* _EXTRACTED RECORDS_
▶

(** * Chart-annotation overlay of the JKM frontend: a shallow embedding.

    Sources embedded here:
    - [frontend/src/drawing/types.ts]   shape types, [isValidShape],
                                         [saveDrawings], [loadDrawings];
    - tools module ([toPoint], [distPointToSegment], [hitTest]);
    - renderer module ([drawTrendline], [drawZone], [renderShape]);
    - [frontend/src/components/ChartBoard.tsx]  [buildEngineShapes],
      [fetchData] (time normalisation and sort) and [ws.onmessage],
      [onPointerDown], [onPointerMove], [onPointerUp], [undo],
      [toWebSocketUrl] and the live-feed URL.

    JavaScript numbers are modelled by [num]: a finite value is an exact
    rational, and the three non-finite values NaN, +Infinity and -Infinity
    are kept apart because the code tests for them ([Number.isFinite],
    [typeof], JSON serialisation). Rounding of IEEE doubles is not modelled. *)

From Stdlib Require Import QArith Qabs Lqa Ascii String List Bool ZArith Lia Permutation.
Import ListNotations.
Open Scope string_scope.
Open Scope list_scope.
Set Warnings "-register-all".

(** ** JavaScript numbers *)

Inductive num : Type :=
| Fin (q : Q)
| NaN
| PosInf
| NegInf.

Definition num_of_Z (z : Z) : num := Fin (inject_Z z).

(** [Number.isFinite] on a number. *)
Definition isFinite (n : num) : bool :=
  match n with Fin _ => true | _ => false end.

(** Numeric equality [===] (NaN is not equal to itself). *)
Definition num_eqb (x y : num) : bool :=
  match x, y with
  | Fin a, Fin b => Qeq_bool a b
  | PosInf, PosInf | NegInf, NegInf => true
  | _, _ => false
  end.

Definition num_eq (x y : num) : Prop := num_eqb x y = true.
(** * Chaos-deep-classifier: the data pipeline of [Main_notebook.ipynb]

    A shallow embedding of the numeric bookkeeping the notebook performs
    outside the learned model: the grid resolution computed from the point
    count, the shuffle-and-split cell that produces the training and the
    validation subsets, and the loop that ingests the external JHMAP
    trajectories (normalisation by the axis maxima, then a row-major
    reshape to a [res] x [res] grid).

    Number model.  Python's [float] values are IEEE binary64, given by
    [SpecFloat] with round to nearest, ties to even.  Where rounding
    decides the outcome (the two slice bounds of the split, the
    resolution, the quotients of the normalisation) the cells are embedded
    in binary64: [split64], [res64], [normalise64].  The properties that
    hold whatever the bounds and the quotients are (pairing, layout,
    shapes, the slice with a zero bound) are stated on an embedding whose
    numbers are the exact rationals ([Q]), with [int(...)] as truncation
    toward zero and with the infinities and NaN only where a division by
    zero creates them. *)

From Stdlib Require Import ZArith QArith Qround Qabs Lia.
From Stdlib Require Import SpecFloat.
From stdpp Require Import base option list strings.

Local Open Scope Z_scope.
(** * siteBack: the quiz-session backend (db.js and the HTTP server)

    A shallow embedding of the server. The document store is a record of
    its four collections, each a list of documents in insertion order;
    every handler is a function from the instant of the request, the
    request and the store to a response and a store. The JavaScript
    runtime operations the handlers rely on are written out: numbers are
    IEEE-754 doubles, [Number] follows ToNumber and StringToNumber with the
    TypeError of an object it cannot coerce, [String] follows ToString,
    [Date.parse] and [toISOString] follow the date-time string format.

    A string of a body, of a path, of the store or of the source text is
    held in UTF-8, as this file's own literals are, and stands for a
    well-formed JavaScript string; white space is the white space of
    Unicode, read in that encoding. A string of a header is held one byte a
    code unit, as Node reads headers in Latin-1.

    What the server takes from outside (the HMAC, the token library, which
    may refuse to sign, the environment, how a number prints, and what
    [Date.parse] does outside the standard format) is the class
    [Collaborators]. A store operation never fails in this model; the 500
    answers that remain are those the handlers' own code raises.

    The model is of requests whose [userName], [startDate], [startTime] and
    [description] are strings or absent; the store then holds strings in
    those fields. [password] and [rate] are any JSON value. *)

From Stdlib Require Import ZArith List String Ascii Bool Lia.
From Stdlib Require Import Permutation Sorted.
From Stdlib Require Import Floats.SpecFloat.
From Stdlib Require Import DecimalString.
From Stdlib Require Import FunInd.
Import ListNotations.
(** The orders cannot be fetched; the reviews still load. *)
Lemma profile_loads_independent_witness :
  Forall (fun review => Review.user_id review = 1)
    (Profile.userReviews
       (Profile.loadData (Some (User.mk 1 "ann" "ann@example.org")) (inr [])
          (fun _ => inl (Api.Error "Not found")) (fun _ => inr [])
          (inr [Review.mk 1 1 7 5 "good"; Review.mk 2 3 7 2 "bad"]) Profile.initial)).
Proof.
  refine (proj1 (proj2 (proj2 (proj2 (proj2 (profile_loads_independent
    (User.mk 1 "ann" "ann@example.org") [] (fun _ => inl (Api.Error "Not found"))
    (fun _ => inr []) (inr [Review.mk 1 1 7 5 "good"; Review.mk 2 3 7 2 "bad"])
    Profile.initial))))) _ eq_refl).
Defined.

(** ** Home: the tally of purchases *)

Lemma lookup_putNamed_eq (k v : Z) (l : list (Z * Z)) :
  JsRecord.lookup k (JsRecord.putNamed k v l) = Some v.
Proof.
  induction l as [|[k' v'] l IH]; simpl.
  - now rewrite Z.eqb_refl.
  - destruct (Z.eqb_spec k k') as [->|Hne]; simpl.
    + now rewrite Z.eqb_refl.
    + destruct (Z.eqb_spec k k'); [contradiction | assumption].
Qed.

Lemma lookup_putNamed_ne (j k v : Z) (l : list (Z * Z)) :
  j <> k -> JsRecord.lookup j (JsRecord.putNamed k v l) = JsRecord.lookup j l.
Proof.
  intros Hne. induction l as [|[k' v'] l IH]; simpl.
  - destruct (Z.eqb_spec j k); [contradiction | reflexivity].
  - destruct (Z.eqb_spec k k') as [->|Hkk']; simpl.
    + destruct (Z.eqb_spec j k'); [contradiction | reflexivity].
    + now rewrite IH.
Qed.
(** X14: after a check at [now], the map holds, for every client other
    than the requesting one, exactly the entries it held before that are at
    most 60 seconds old, unchanged; and the requesting client's entry is at
    most 60 seconds old too.  No entry is created for another client. *)
Theorem rateLimiter_keeps_only_fresh (l : gmap string Z) (now : Z) (c : Context) :
  validClock now -> clocksValid l ->
  (forall k t, k <> ClientIP c ->
     snd (rateLimiter l now c) !! k = Some t
     <-> l !! k = Some t /\ now - t <= 60)
  /\ (forall t, snd (rateLimiter l now c) !! ClientIP c = Some t -> now - t <= 60).
Proof.
  intros Hnow Hl.
  assert (Hp : forall j u, purge now l !! j = Some u <-> l !! j = Some u /\ now - u <= 60).
  { intros j u. rewrite lookup_purge. split.
    - destruct (l !! j) as [v|] eqn:Hj; [|discriminate].
      rewrite (int64_sub now v Hnow (Hl _ _ Hj)).
      destruct (Z.ltb_spec 60 (now - v)); [discriminate|].
      intros [= ->]. split; [reflexivity | lia].
    - intros [Hj Hu]. rewrite Hj, (int64_sub now u Hnow (Hl _ _ Hj)).
      destruct (Z.ltb_spec 60 (now - u)); [lia | reflexivity]. }
  destruct (fst (rateLimiter l now c)) as [|code obj] eqn:E.
  - rewrite (rateLimiter_passes l now c E). split.
    + intros k t Hne. rewrite lookup_insert_ne by congruence. apply Hp.
    + intros t. rewrite lookup_insert_eq. intros [= <-]. lia.
  - destruct (rateLimiter_rejects l now c code obj E) as (_ & _ & -> & _).
    split.
    + intros k t _. apply Hp.
    + intros t Ht. now apply Hp in Ht.
Qed.

(** X15: the rate limiter runs before the input validator, so a request the
    validator refuses has used the client's slot: the response is the
    validator's, no upstream call is made, the client's entry is the time of
    the request, and another request of the client in the same second gets
    429. *)
Theorem invalid_input_uses_the_slot (h h' : Handler) (st : Server) (now : Z)
        (c : Context) (code : Z) (obj : JSON) :
  validClock now ->
  fst (rateLimiter (limiter st) now c) = Next ->
  validateInput c = AbortWithStatusJSON code obj ->
  fst (serve h st now c) = mkResponse code obj
  /\ trace (snd (serve h st now c)) = trace st
  /\ limiter (snd (serve h st now c)) !! ClientIP c = Some now
  /\ fst (serve h' (snd (serve h st now c)) now c)
     = mkResponse 429 (H_error "Too many requests").
Proof.
  intros Hnow Hr Hv.
  rewrite (serve_validateInput_abort h st now c code obj Hr Hv). cbn [fst snd trace limiter].
  assert (Hl : (<[ClientIP c := now]> (purge now (limiter st)) : gmap string Z)
               !! ClientIP c = Some now) by apply lookup_insert_eq.
  split; [reflexivity|]. split; [reflexivity|]. split; [assumption|].
  rewrite serve_rate_limited; [reflexivity|]. cbn [limiter].
  now destruct (rateLimiter_within_second _ now now c Hnow Hnow Hl ltac:(lia)) as [-> _].
Qed.

Lemma rateLimiter_keeps_current (l : gmap string Z) (now : Z) (c : Context)
      (ip : string) :
  validClock now -> l !! ip = Some now ->
  snd (rateLimiter l now c) !! ip = Some now.
Proof.
  intros Hnow Hl.
  assert (Hp : purge now l !! ip = Some now).
  { rewrite lookup_purge, Hl, (int64_sub now now Hnow Hnow).
    destruct (Z.ltb_spec 60 (now - now)); [lia | reflexivity]. }
  destruct (fst (rateLimiter l now c)) as [|code obj] eqn:E.
  - rewrite (rateLimiter_passes l now c E).
    destruct (decide (ClientIP c = ip)) as [<-|Hne].
    + apply lookup_insert_eq.
    + now rewrite lookup_insert_ne.
  - now destruct (rateLimiter_rejects l now c code obj E) as (_ & _ & -> & _).
Qed.

(** X16: once a request of a client has been let through at some clock
    second, every further request of that client in the same second is
    refused, however many requests of any clients come in between. *)
Theorem one_request_per_client_and_second (l : gmap string Z) (now : Z)
        (c c' : Context) (others : list Context) :
  validClock now ->
  fst (rateLimiter l now c) = Next ->
  ClientIP c' = ClientIP c ->
  fst (rateLimiter (runAt now (snd (rateLimiter l now c)) others) now c') = tooMany.
Proof.
  intros Hnow Hfirst Hip.
  assert (H1 : snd (rateLimiter l now c) !! ClientIP c' = Some now)
    by (rewrite Hip, (rateLimiter_passes l now c Hfirst); apply lookup_insert_eq).
  assert (Hrun : forall cs m, m !! ClientIP c' = Some now ->
                   runAt now m cs !! ClientIP c' = Some now).
  { induction cs as [|x cs IH]; intros m Hm; [assumption|].
    cbn [runAt]. apply IH. now apply rateLimiter_keeps_current. }
  specialize (Hrun others _ H1).
  now destruct (rateLimiter_within_second _ now now c' Hnow Hnow Hrun ltac:(lia))
    as [-> _].
Qed.

(** ** The first revision of the client *)

Lemma ContainsByte_eqb_literal (e lit : string) (ch : ascii) :
  ContainsByte e ch = true -> ContainsByte lit ch = false ->
  String.eqb e lit = false.
Proof.
  intros He Hl. destruct (String.eqb_spec e lit) as [->|]; congruence.
Qed.

(** X17: on the endpoints [/games], [/games/latest] and [/games/popular],
    and on every endpoint that contains [?] and does not end with it, the URL
    of the first revision is the URL of the current revision followed by the
    store filter. *)
Theorem legacy_URL_adds_store_filter (apiKey endpoint : string) :
  (endpoint = "/games" \/ endpoint = "/games/latest" \/ endpoint = "/games/popular"
   \/ (ContainsByte endpoint "?" = true
       /\ at_index endpoint (String.length endpoint - 1) <> rn "?")) ->
  Legacy.collectionURL apiKey endpoint = collectionURL apiKey endpoint +:+ storeFilter.
Proof.
  assert (Hjoin : forall sep,
            ("https://api.rawg.io/api" +:+ endpoint) +:+ sep +:+ apiKey
              +:+ "&page_size=20&stores=1,2,3,4,5,6,7,8,9,10,11"
            = ((baseAPIURL +:+ endpoint) +:+ sep +:+ apiKey +:+ "&page_size=20")
              +:+ storeFilter).
  { intros sep. unfold storeFilter, baseAPIURL. now rewrite !append_assoc. }
  intros [->|[->|[->|[Hq Hlast]]]]; try apply (Hjoin "?key=").
  unfold Legacy.collectionURL, collectionURL. rewrite Hq.
  rewrite !(ContainsByte_eqb_literal endpoint _ "?" Hq) by reflexivity.
  cbn [orb].
  destruct (Z.eqb_spec (at_index endpoint (String.length endpoint - 1)) (rn "?"));
    [contradiction|].
  apply (Hjoin "&key=").
Qed.

(** ** Instances of the further properties *)

(** X1 at the empty identifier, at [12;drop] and at [3498]. *)
Lemma fetchGameByID_rejects_bad_id_witness :
  fetchGameByID noCaseTable notFoundWorld "" [] = (Err "game ID cannot be empty", [])
  /\ fetchGameByID noCaseTable notFoundWorld "12;drop" []
     = (Err "invalid game ID: invalid characters in endpoint", [])
  /\ validateURL ("/games/" +:+ "3498") = None.
Proof.
  split; [|split].
  - destruct (fetchGameByID_rejects_bad_id noCaseTable notFoundWorld "" []) as (H & _).
    apply H. reflexivity.
  - destruct (fetchGameByID_rejects_bad_id noCaseTable notFoundWorld "12;drop" [])
      as (_ & H & _).
    apply H; [discriminate | vm_compute; reflexivity].
  - destruct (fetchGameByID_rejects_bad_id noCaseTable notFoundWorld "3498" [])
      as (_ & _ & H).
    apply H. vm_compute. reflexivity.
Defined.


(** X4 at [/games?ordering=-rating], the upstream answering a page of two
    records with status 500. *)
Lemma fetchGames_success_witness :
  exists games,
    fetchGames noCaseTable pageWorld "/games?ordering=-rating" []
    = (Ok games, [] ++ [collectionURL "secret" "/games?ordering=-rating"])
    /\ length games = 2%nat
    /\ map Game.ID games = ["620"; "0"]
    /\ map Game.Title games = ["Portal 2"; ""].
Proof.
  assert (Hv : validateURL "/games?ordering=-rating" = None)
    by (vm_compute; reflexivity).
  assert (Hne : Getenv pageWorld "RAWG_API_KEY" <> "") by discriminate.
  destruct (fetchGames_success noCaseTable pageWorld "/games?ordering=-rating" []
              (mkHTTPResponse 500 (Ok "{}")) "{}" samplePage
              Hv Hne eq_refl eq_refl eq_refl eq_refl eq_refl)
    as (games & H1 & H2 & H3 & H4).
  exists games. split; [exact H1|]. split; [exact H2|]. split; [exact H3 | exact H4].
Defined.

(** X8 at the query [half life], and at the query [zelda]. *)
Lemma searchGames_query_not_escaped_witness :
  searchGames noCaseTable pageWorld searchHalfLife []
  = (mkResponse 500 (H_error "Internal server error"), [])
  /\ validateURL ("/games?search=" +:+ Query (plainGET {["q" := ["zelda"]]}) "q") = None.
Proof.
  split.
  - destruct (searchGames_query_not_escaped noCaseTable pageWorld searchHalfLife [])
      as [H _].
    apply H; [intros Hq; vm_compute in Hq; discriminate Hq | vm_compute; reflexivity].
  - destruct (searchGames_query_not_escaped noCaseTable pageWorld
                (plainGET {["q" := ["zelda"]]}) []) as [_ H].
    apply H. vm_compute. reflexivity.
Defined.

◀

* _DIRECTIONS FOR THIS TASK_
Using the data above, print exactly the lines from the line that contains "rewrite !(ContainsByte_eqb_literal endpoint" through the line that contains "assert (Hne : Getenv", with both included.

* _PROBLEM SOLUTION_
  rewrite !(ContainsByte_eqb_literal endpoint _ "?" Hq) by reflexivity.
  cbn [orb].
  destruct (Z.eqb_spec (at_index endpoint (String.length endpoint - 1)) (rn "?"));
    [contradiction|].
  apply (Hjoin "&key=").
Qed.

(** ** Instances of the further properties *)

(** X1 at the empty identifier, at [12;drop] and at [3498]. *)
Lemma fetchGameByID_rejects_bad_id_witness :
  fetchGameByID noCaseTable notFoundWorld "" [] = (Err "game ID cannot be empty", [])
  /\ fetchGameByID noCaseTable notFoundWorld "12;drop" []
     = (Err "invalid game ID: invalid characters in endpoint", [])
  /\ validateURL ("/games/" +:+ "3498") = None.
Proof.
  split; [|split].
  - destruct (fetchGameByID_rejects_bad_id noCaseTable notFoundWorld "" []) as (H & _).
    apply H. reflexivity.
  - destruct (fetchGameByID_rejects_bad_id noCaseTable notFoundWorld "12;drop" [])
      as (_ & H & _).
    apply H; [discriminate | vm_compute; reflexivity].
  - destruct (fetchGameByID_rejects_bad_id noCaseTable notFoundWorld "3498" [])
      as (_ & _ & H).
    apply H. vm_compute. reflexivity.
Defined.


(** X4 at [/games?ordering=-rating], the upstream answering a page of two
    records with status 500. *)
Lemma fetchGames_success_witness :
  exists games,
    fetchGames noCaseTable pageWorld "/games?ordering=-rating" []
    = (Ok games, [] ++ [collectionURL "secret" "/games?ordering=-rating"])
    /\ length games = 2%nat
    /\ map Game.ID games = ["620"; "0"]
    /\ map Game.Title games = ["Portal 2"; ""].
Proof.
  assert (Hv : validateURL "/games?ordering=-rating" = None)
    by (vm_compute; reflexivity).
  assert (Hne : Getenv pageWorld "RAWG_API_KEY" <> "") by discriminate.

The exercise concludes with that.